▶ [Source material]
Lemma list_set_swap (s : list Z) (i j : nat) (a b : Z) :
  i <> j -> list_set (list_set s i a) j b = list_set (list_set s j b) i a.
Proof.
  revert i j; induction s as [|x s IH]; intros [|i] [|j] Hij; simpl; auto; try lia.
  rewrite IH by lia. reflexivity.
Qed.

Lemma set_bit_length (s : list Z) (p : Z) : length (set_bit s p) = length s.
Proof. unfold set_bit. apply list_set_length. Qed.

Lemma set_bits_length (s ps : list Z) : length (set_bits s ps) = length s.
Proof.
  unfold set_bits. revert s; induction ps as [|p ps IH]; intros s; [reflexivity|].
  simpl. rewrite IH. apply set_bit_length.
Qed.

Lemma set_bit_comm (s : list Z) (p q : Z) : set_bit (set_bit s q) p = set_bit (set_bit s p) q.
Proof.
  unfold set_bit.
  set (i := Z.to_nat (p / 64)). set (j := Z.to_nat (q / 64)).
  destruct (Nat.eq_dec i j) as [E|E].
  - rewrite <- E. destruct (Nat.lt_ge_cases i (length s)) as [Hi|Hi].
    + rewrite !nth_list_set_same by exact Hi. rewrite !list_set_same_twice.
      f_equal. rewrite <- !Z.lor_assoc, (Z.lor_comm (2 ^ (q mod 64))). reflexivity.
    + rewrite !(list_set_beyond s) by exact Hi. reflexivity.
  - rewrite !nth_list_set_other by auto. apply list_set_swap. auto.
Qed.

Lemma set_bits_set_bit (s : list Z) (ps : list Z) (q : Z) :
  set_bits (set_bit s q) ps = set_bit (set_bits s ps) q.
Proof.
  unfold set_bits. revert s; induction ps as [|p ps IH]; intros s; [reflexivity|].
  simpl. rewrite set_bit_comm. apply IH.
Qed.

Lemma set_bits_comm (s ps1 ps2 : list Z) :
  set_bits (set_bits s ps1) ps2 = set_bits (set_bits s ps2) ps1.
Proof.
  revert s; induction ps1 as [|p ps1 IH]; intros s; [reflexivity|].
  change (set_bits s (p :: ps1)) with (set_bits (set_bit s p) ps1).
  rewrite IH. change (set_bits (set_bits s ps2) (p :: ps1))
    with (set_bits (set_bit (set_bits s ps2) p) ps1).
  rewrite set_bits_set_bit. reflexivity.
Qed.

Lemma set_bit_bit_at (s : list Z) (p q : Z) :
  0 <= p -> p / 64 < Z.of_nat (length s) ->
  bit_at (set_bit s p) q =
    match bit_at s q with Some b => Some (b || (q =? p)) | None => None end.
Proof.
  intros Hp Hi. unfold bit_at. rewrite set_bit_length.
  destruct ((0 <=? q) && (q / 64 <? Z.of_nat (length s))) eqn:Eq; [|reflexivity].
  apply andb_prop in Eq as [Eq1 Eq2]. apply Z.leb_le in Eq1. apply Z.ltb_lt in Eq2.
  assert (Hp64 : 0 <= p / 64) by (apply Z.div_pos; lia).
  assert (Hq64 : 0 <= q / 64) by (apply Z.div_pos; lia).
  assert (Hpm : 0 <= p mod 64 < 64) by (apply Z.mod_pos_bound; lia).
  assert (Hqm : 0 <= q mod 64 < 64) by (apply Z.mod_pos_bound; lia).
  unfold set_bit. f_equal.
  destruct (Z.eq_dec (q / 64) (p / 64)) as [E|E].
  - rewrite E, nth_list_set_same by (apply Nat2Z.inj_lt; rewrite Z2Nat.id; lia).
    rewrite lor_pow2_bits by lia. f_equal.
    pose proof (Z.div_mod p 64 ltac:(lia)). pose proof (Z.div_mod q 64 ltac:(lia)).
    destruct (Z.eqb_spec (p mod 64) (q mod 64)); destruct (Z.eqb_spec q p); auto; lia.
  - rewrite nth_list_set_other by (intros H; apply Z2Nat.inj in H; lia).
    destruct (Z.eqb_spec q p) as [->|_]; [lia|]. rewrite orb_false_r. reflexivity.
Qed.

Lemma set_bits_bit_at (s ps : list Z) (q : Z) :
  Forall (fun p => 0 <= p /\ p / 64 < Z.of_nat (length s)) ps ->
  bit_at (set_bits s ps) q =
    match bit_at s q with Some b => Some (b || existsb (Z.eqb q) ps) | None => None end.
Proof.
  unfold set_bits. revert s; induction ps as [|p ps IH]; intros s Hps.
  - simpl. destruct (bit_at s q) as [b|]; [rewrite orb_false_r|]; reflexivity.
  - inversion Hps as [|? ? [Hp Hi] Hr]; subst. simpl.
    rewrite IH by (rewrite set_bit_length; exact Hr).
    rewrite set_bit_bit_at by assumption.
    destruct (bit_at s q) as [b|]; [|reflexivity]. rewrite orb_assoc. reflexivity.
Qed.

Lemma add_loop_in_bounds (ps : list Z) (bf : Filter) :
  Forall (fun p => 0 <= p < two64 /\ p / 64 < Z.of_nat (length bf.(bitstore))) ps ->
  add_loop ps bf = (with_bitstore bf (set_bits bf.(bitstore) ps), Done None).
Proof.
  revert bf; induction ps as [|p ps IH]; intros bf Hps.
  - simpl. rewrite with_bitstore_same. reflexivity.
  - inversion Hps as [|? ? [Hp Hi] Hr]; subst.
    rewrite add_loop_cons by exact Hp. rewrite bit_at_in by lia.
    unfold in_bounds. assert (0 <= p / 64) by (apply Z.div_pos; lia).
    destruct (Z.leb_spec 0 (p / 64)); [|lia].
    destruct (Z.ltb_spec (p / 64) (Z.of_nat (length (bitstore bf)))); [|lia].
    rewrite IH; [reflexivity|]. simpl. rewrite set_bit_length. exact Hr.
Qed.

(** The effect of [Add] on a filter of the shape [New] returns. *)
Lemma Add_new_filter (element : list Z) (f : Filter) :
  new_filter_ok f ->
  Add element f =
    if f.(bitlen) =? 0 then
      (f, if Z.to_nat f.(hashqty) =? 0 then Done None else Panic DivideByZero)%nat
    else (with_bitstore f (set_bits f.(bitstore)
                             (spec_positions element f.(hashqty) f.(bitlen))), Done None).
Proof.
  intros Hok. pose proof Hok as (Hb & _ & _).
  destruct (Z.eqb_spec f.(bitlen) 0) as [E|E].
  - unfold Add, bitpositions. rewrite E.
    destruct (Z.to_nat f.(hashqty)); [reflexivity|].
    cbn [positions_loop]. rewrite hash_eq. reflexivity.
  - destruct (bitpositions_cases element f.(hashqty) f.(bitlen) ltac:(lia)) as [H|[_ R]].
    + rewrite bitpositions_pos in H by lia. discriminate.
    + unfold Add. rewrite bitpositions_pos by lia.
      apply add_loop_in_bounds, positions_in_store; assumption.
Qed.

Lemma new_filter_ok_with_bitstore (f : Filter) (s : list Z) :
  new_filter_ok f -> length s = length f.(bitstore) -> new_filter_ok (with_bitstore f s).
Proof. intros (H1 & H2 & H3) L. unfold new_filter_ok; simpl. rewrite L. auto. Qed.

Lemma with_bitstore_twice (f : Filter) (s1 s2 : list Z) :
  with_bitstore (with_bitstore f s1) s2 = with_bitstore f s2.
Proof. destruct f; reflexivity. Qed.

Lemma positions_in_new (element : list Z) (f : Filter) :
  new_filter_ok f -> 0 < f.(bitlen) ->
  Forall (fun p => 0 <= p < two64 /\ p / 64 < Z.of_nat (length f.(bitstore)))
    (spec_positions element f.(hashqty) f.(bitlen)).
Proof. intros Hf Hb. apply positions_in_store; [exact Hf|]. apply spec_positions_range, Hb. Qed.

(** [run_adds] on a filter of the shape [New] returns, with a non-zero bit length. *)
Lemma run_adds_new (es : list (list Z)) (g : Filter) :
  new_filter_ok g -> 0 < g.(bitlen) ->
  run_adds es g =
    (with_bitstore g (fold_left (fun s e => set_bits s (spec_positions e g.(hashqty) g.(bitlen)))
                                es g.(bitstore)), Done tt).
Proof.
  revert g; induction es as [|e es IH]; intros g Hg Hb; cbn [run_adds fold_left].
  - rewrite with_bitstore_same. reflexivity.
  - rewrite Add_new_filter by exact Hg. destruct (Z.eqb_spec g.(bitlen) 0); [lia|].
    rewrite IH.
    + rewrite with_bitstore_twice. reflexivity.
    + apply new_filter_ok_with_bitstore; [exact Hg | apply set_bits_length].
    + exact Hb.
Qed.

Lemma fold_set_bits_bit_at (P : list Z -> list Z) (es : list (list Z)) (s : list Z) (q : Z) :
  (forall e, Forall (fun p => 0 <= p /\ p / 64 < Z.of_nat (length s)) (P e)) ->
  bit_at (fold_left (fun s e => set_bits s (P e)) es s) q =
    match bit_at s q with
    | Some b => Some (b || existsb (fun e => existsb (Z.eqb q) (P e)) es)
    | None => None
    end.
Proof.
  revert s; induction es as [|e es IH]; intros s HP; cbn [fold_left existsb].
  - destruct (bit_at s q); [rewrite orb_false_r|]; reflexivity.
  - rewrite IH by (rewrite set_bits_length; exact HP).
    rewrite set_bits_bit_at by apply HP.
    destruct (bit_at s q); [rewrite orb_assoc|]; reflexivity.
Qed.

Lemma fold_set_bits_length (P : list Z -> list Z) (es : list (list Z)) (s : list Z) :
  length (fold_left (fun s e => set_bits s (P e)) es s) = length s.
Proof.
  revert s; induction es as [|e es IH]; intros s; [reflexivity|].
  cbn [fold_left]. rewrite IH. apply set_bits_length.
Qed.

Lemma fold_set_bits_perm (P : list Z -> list Z) (es es' : list (list Z)) (s : list Z) :
  Permutation es es' ->
  fold_left (fun s e => set_bits s (P e)) es s = fold_left (fun s e => set_bits s (P e)) es' s.
Proof.
  intros Hp. revert s. induction Hp as [|e es es' _ IH|a b es|es es' es'' _ IH1 _ IH2];
    intros s; cbn [fold_left].
  - reflexivity.
  - apply IH.
  - rewrite set_bits_comm. reflexivity.
  - rewrite IH1. apply IH2.
Qed.

Lemma bit_at_zeros (k : nat) (q : Z) : bit_at (repeat 0 k) q <> Some true.
Proof.
  unfold bit_at. destruct (_ && _); [|discriminate].
  rewrite nth_repeat. intros H. injection H as H.
  rewrite Z.testbit_0_l in H. discriminate.
Qed.

Lemma has_loop_exact (ps : list Z) (bf : Filter) :
  Forall (fun p => 0 <= p < two64 /\ p / 64 < Z.of_nat (length bf.(bitstore))) ps ->
  has_loop ps bf =
    (bf, Done (forallb (fun p => match bit_at bf.(bitstore) p with Some b => b | None => false end) ps,
               None)).
Proof.
  induction ps as [|p ps IH]; intros Hps; [reflexivity|].
  inversion Hps as [|? ? [Hp Hi] Hr]; subst.
  rewrite has_loop_cons by exact Hp. cbn [forallb]. rewrite bit_at_in by lia.
  unfold in_bounds. assert (0 <= p / 64) by (apply Z.div_pos; lia).
  destruct (Z.leb_spec 0 (p / 64)); [|lia].
  destruct (Z.ltb_spec (p / 64) (Z.of_nat (length (bitstore bf)))); [|lia]. destruct (Z.testbit _ _); cbn [andb]; [apply IH, Hr | reflexivity].
Qed.

Lemma New_fresh (n0 : Z) (prob0 : float) (f : Filter) :
  New n0 prob0 = Done (Some f, None) -> f.(bitstore) = repeat 0 (length f.(bitstore)).
Proof.
  unfold New. destruct (n0 =? 0); [discriminate|]. destruct (prob0 <=? 0)%float; [discriminate|].
  unfold make_uint64s. destruct (maxAlloc <? 8 * _); [discriminate|].
  intros E; injection E as <-. simpl. rewrite repeat_length. reflexivity.
Qed.

Lemma bit_at_zero_store (k : nat) (p : Z) :
  0 <= p -> p / 64 < Z.of_nat (length (repeat 0 k)) -> bit_at (repeat 0 k) p = Some false.
Proof.
  intros Hp Hi. unfold bit_at.
  destruct (Z.leb_spec 0 p); [|lia]. destruct (Z.ltb_spec (p / 64) (Z.of_nat (length (repeat 0 k)))); [|lia].
  rewrite nth_repeat, Z.testbit_0_l. reflexivity.
Qed.

Lemma forallb_Forall_ext {A : Type} (g1 g2 : A -> bool) (l : list A) :
  Forall (fun x => g1 x = g2 x) l -> forallb g1 l = forallb g2 l.
Proof. induction 1 as [|x l E _ IH]; [reflexivity|]. simpl. rewrite E, IH. reflexivity. Qed.

(** [run_adds] on a filter of the shape [New] returns, with a zero bit length. *)
Lemma run_adds_zero (es : list (list Z)) (g : Filter) :
  new_filter_ok g -> g.(bitlen) = 0 ->
  run_adds es g =
    (g, match es with
        | [] => Done tt
        | _ => if (Z.to_nat g.(hashqty) =? 0)%nat then Done tt else Panic DivideByZero
        end).
Proof.
  intros Hg Hb. induction es as [|e es IH]; [reflexivity|]. cbn [run_adds].
  rewrite Add_new_filter by exact Hg. rewrite Hb. cbn [Z.eqb].
  destruct (Z.to_nat g.(hashqty) =? 0)%nat eqn:Eq; [|reflexivity].
  rewrite IH. destruct es; reflexivity.
Qed.

(** ** X6 *)

(** X6: exact effect of [Add]. On a filter of the shape [New] returns (bit length
    below 2^64, hash count a byte, [buckets] words) with a non-zero bit length,
    [Add] returns no error and changes only the bitstore, to one of the same length
    whose bit q is the old bit q or'ed with whether q is one of the element's
    positions. *)
Theorem X6_add_effect (element : list Z) (f : Filter) :
  new_filter_ok f -> 0 < f.(bitlen) ->
  exists s', Add element f = (with_bitstore f s', Done None) /\
    length s' = length f.(bitstore) /\
    forall q, bit_at s' q =
      match bit_at f.(bitstore) q with
      | Some b => Some (b || existsb (Z.eqb q) (spec_positions element f.(hashqty) f.(bitlen)))
      | None => None
      end.
Proof.
  intros Hf Hb. eexists. split; [|split].
  - rewrite Add_new_filter by exact Hf. destruct (Z.eqb_spec f.(bitlen) 0); [lia|]. reflexivity.
  - apply set_bits_length.
  - intros q. apply set_bits_bit_at.
    eapply Forall_impl; [|apply (positions_in_new element f Hf Hb)]. simpl. lia.
Qed.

▶ [Task details] Some of the data mentions "ltac". Copy every line where it does.

▶ [Final answer]
    pose proof (Z.div_mod p 64 ltac:(lia)). pose proof (Z.div_mod q 64 ltac:(lia)).
  - destruct (bitpositions_cases element f.(hashqty) f.(bitlen) ltac:(lia)) as [H|[_ R]].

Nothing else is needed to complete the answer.